▸ INSTRUCTIONS FOR THE TASK:
Filter out every line below that lacks "msimpl", and copy the rest.
DATA TO USE START
(** ** Flight: executing the plan *)








(** ** Flight: ground faults *)






(** ** Flight: where the plan releases the runway *)


Lemma releaseRunway_by_occupant
    (f : Flight.t) (w : World) (p rp : ptr) (r : Runway.t) :
  Flight.m_aircraft f = Some p →
  Flight.m_assignedRunway f = Some rp → runways w !! rp = Some r →
  Runway.m_status r = Runway.IN_USE → Runway.m_assignedAircraft r = Some p →
  Flight.releaseRunway f w
  = Some (true, Flight.with_assignedRunway None f,
          mkWorld (aircrafts w)
            (<[rp := (Runway.releaseAircraft (steady_clock w) (Some p) r).2]>
               (runways w))
            (steady_clock w)).
Proof.
  intros Hp Hrp Hr Hst Hocc.
  unfold Flight.releaseRunway, lock, Runway_releaseAircraft. msimpl.
  rewrite Hrp, Hr. cbn. rewrite Hr, Hp.
  by rewrite (releaseAircraft_by_occupant _ p r Hst Hocc).
Qed.








(** The four plan builders produce the two operation sequences. *)
Lemma plan_operations :
  Flight.operation <$> Flight.arrivalPlan = arrivalOperations
  ∧ Flight.operation <$> Flight.emergencyArrivalPlan = arrivalOperations
  ∧ Flight.operation <$> Flight.departurePlan = departureOperations
  ∧ Flight.operation <$> Flight.emergencyDeparturePlan = departureOperations.
Proof. done. Qed.

(** The constructor gives an arrival (North, South) one of the two arrival
    plans and a departure (East, West) one of the two departure plans,
    with the step index at 0. *)
Lemma new_plan_operations
    (p : ptr) (a : Aircraft.t) (scheduledTime : Q) (isEmergency : bool) (w : World) :
  aircrafts w !! p = Some a →
  ∃ f,
    Flight.new (Some p) scheduledTime isEmergency w = Some (f, w)
    ∧ Flight.m_status f = Flight.SCHEDULED
    ∧ Flight.m_aircraft f = Some p
    ∧ Flight.m_currentPlanStep f = 0
    ∧ Flight.operation <$> Flight.m_flightPlan f
      = (if Aircraft.isArrival a then arrivalOperations
         else departureOperations).
Proof.
  intros Ha.
  unfold Flight.new, Flight.createFlightPlan, Flight.createEmergencyFlightPlan,
    Flight.createArrivalFlightPlan, Flight.createDepartureFlightPlan,
    derefAircraft.
  msimpl. rewrite Ha. cbn.
  destruct isEmergency; cbn; rewrite Ha; cbn;
    destruct (Aircraft.isArrival a); cbn;
    eexists; (split; [reflexivity |]); cbn; done.
Qed.




(** ** Speed monitor *)

Lemma generateAVN_fields (description : string) (currentTime : Q) (a : Aircraft.t) :
  let a' := SpeedMonitor.generateAVN description currentTime a in
  Aircraft.m_id a' = Aircraft.m_id a
  ∧ Aircraft.m_currentPhase a' = Aircraft.m_currentPhase a
  ∧ Aircraft.m_currentSpeed a' = Aircraft.m_currentSpeed a
  ∧ length (Aircraft.m_activeAVNs a') = S (length (Aircraft.m_activeAVNs a)).
Proof.
  unfold SpeedMonitor.generateAVN, Aircraft.issueAVN. cbn.
  repeat split. rewrite length_app. cbn. lia.
Qed.

(** One call on an aircraft whose speed is out of bounds: a record is
    appended and an AVN is issued, whatever the monitor has recorded
    before. *)
Lemma monitor_fires_when_out_of_bounds
    (p : ptr) (a : Aircraft.t) (currentTime : Q)
    (m : SpeedMonitor.t) (h : aircraft_heap) :
  h !! p = Some a → out_of_bounds a →
  ∃ m' a' v,
    SpeedMonitor.monitorAircraftSpeed (Some p) currentTime m h
    = Some (true, m', <[p := a']> h)
    ∧ SpeedMonitor.m_violations m' = SpeedMonitor.m_violations m ++ [v]
    ∧ SpeedMonitor.aircraftId v = Aircraft.m_id a
    ∧ SpeedMonitor.phase v = Aircraft.m_currentPhase a
    ∧ Aircraft.m_id a' = Aircraft.m_id a
    ∧ Aircraft.m_currentPhase a' = Aircraft.m_currentPhase a
    ∧ Aircraft.m_currentSpeed a' = Aircraft.m_currentSpeed a
    ∧ length (Aircraft.m_activeAVNs a') = S (length (Aircraft.m_activeAVNs a)).
Proof.
  intros Ha Hout. unfold SpeedMonitor.monitorAircraftSpeed. rewrite Ha.
  assert (Hviol :
    Qltb (Aircraft.m_currentSpeed a)
      (lim_min (SpeedMonitor.getSpeedLimitsForPhase (Aircraft.m_currentPhase a)))
    || Qltb (lim_max (SpeedMonitor.getSpeedLimitsForPhase
                        (Aircraft.m_currentPhase a)))
         (Aircraft.m_currentSpeed a) = true).
  { apply orb_true_iff. destruct Hout as [H | H]; [left | right];
      by apply Qltb_lt. }
  rewrite Hviol. cbn.
  eexists _, _, _. split; [reflexivity |]. cbn.
  split; [reflexivity |]. split; [done |]. split; [done |].
  apply generateAVN_fields.
Qed.

Lemma monitorRepeatedly_cons
    (aircraft : option ptr) (currentTime : Q) (times : list Q)
    (m : SpeedMonitor.t) (h : aircraft_heap) :
  SpeedMonitor.monitorRepeatedly aircraft (currentTime :: times) m h
  = match SpeedMonitor.monitorAircraftSpeed aircraft currentTime m h with
    | Some (_, m', h') => SpeedMonitor.monitorRepeatedly aircraft times m' h'
    | None => None
    end.
Proof. reflexivity. Qed.

(** C2, as the code has it.  The monitor keeps no memory of the phases an
    aircraft has already been cited in: every call made while the speed is
    outside the bounds of the current phase appends one violation record
    for that aircraft and phase and issues one AVN.  A run of [n] calls
    during which phase and speed stay the same therefore creates [n]
    records and [n] AVNs. *)
Theorem monitor_fires_on_every_call
    (p : ptr) (a : Aircraft.t) (times : list Q)
    (m : SpeedMonitor.t) (h : aircraft_heap) :
  h !! p = Some a → out_of_bounds a →
  ∃ m' h' a' vs,
    SpeedMonitor.monitorRepeatedly (Some p) times m h = Some (m', h')
    ∧ SpeedMonitor.m_violations m' = SpeedMonitor.m_violations m ++ vs
    ∧ length vs = length times
    ∧ Forall (λ v, SpeedMonitor.aircraftId v = Aircraft.m_id a
                   ∧ SpeedMonitor.phase v = Aircraft.m_currentPhase a) vs
    ∧ h' !! p = Some a'
    ∧ Aircraft.m_currentPhase a' = Aircraft.m_currentPhase a
    ∧ length (Aircraft.m_activeAVNs a')
      = length (Aircraft.m_activeAVNs a) + length times.
Proof.
  revert a m h.
  induction times as [| currentTime times IH]; intros a m h Ha Hout.
  - exists m, h, a, []. cbn. rewrite app_nil_r.
    repeat split; try done; lia.
  - destruct (monitor_fires_when_out_of_bounds p a currentTime m h Ha Hout)
      as (m1 & a1 & v & Hcall & Hvs & Hid & Hph & Hid1 & Hph1 & Hsp1 & Havn).
    rewrite monitorRepeatedly_cons, Hcall.
    destruct (IH a1 m1 (<[p := a1]> h)) as
      (m' & h' & a' & vs & Hrun & Hvs' & Hlen & Hall & Ha' & Hph' & Havn').
    { apply lookup_insert_eq. }
    { unfold out_of_bounds in *. by rewrite Hph1, Hsp1. }
    exists m', h', a', (v :: vs). rewrite Hrun, Hvs', Hvs, <- app_assoc.
    repeat split; try done.
    + cbn. by rewrite Hlen.
    + constructor; [done |]. by rewrite <- Hid1, <- Hph1.
    + by rewrite Hph'.
    + rewrite Havn', Havn. cbn. lia.
Qed.

Lemma monitor_fires_on_every_call_witness :
  ∃ m' h' a' vs,
    SpeedMonitor.monitorRepeatedly (Some 1) [1%Q; 2%Q; 3%Q]
      SpeedMonitor.new heap650 = Some (m', h')
    ∧ SpeedMonitor.m_violations m' = vs
    ∧ length vs = 3
    ∧ h' !! 1 = Some a'
    ∧ Aircraft.m_currentPhase a' = HOLDING
    ∧ length (Aircraft.m_activeAVNs a') = 3.
Proof.
  destruct (monitor_fires_on_every_call 1 holding650 [1%Q; 2%Q; 3%Q]
              SpeedMonitor.new heap650)
    as (m' & h' & a' & vs & Hrun & Hvs & Hlen & _ & Ha' & Hph & Havn).
  - reflexivity.
  - right. by vm_compute.
  - exists m', h', a', vs. repeat split; done.
Defined.

(** C2 as stated fails: the aircraft stays in Holding at 650 km/h, the
    monitor is called twice, and two violation records and two AVNs
    result, both for the phase Holding. *)
Lemma duplicate_AVN_counterexample :
  ∃ m h a,
    SpeedMonitor.monitorRepeatedly (Some 1) [1%Q; 2%Q] SpeedMonitor.new heap650
    = Some (m, h)
    ∧ SpeedMonitor.phase <$> SpeedMonitor.m_violations m = [HOLDING; HOLDING]
    ∧ SpeedMonitor.aircraftId <$> SpeedMonitor.m_violations m
      = ["PIA101"; "PIA101"]
    ∧ h !! 1 = Some a
    ∧ Aircraft.m_currentPhase a = HOLDING
    ∧ length (Aircraft.m_activeAVNs a) = 2.
Proof.
  eexists _, _, _. split; [by vm_compute |].
  split; [reflexivity |]. split; [reflexivity |].
  split; [by vm_compute |]. split; reflexivity.
Qed.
DATA TO USE END
▸ TASK RESPONSE:
  unfold Flight.releaseRunway, lock, Runway_releaseAircraft. msimpl.
  msimpl. rewrite Ha. cbn.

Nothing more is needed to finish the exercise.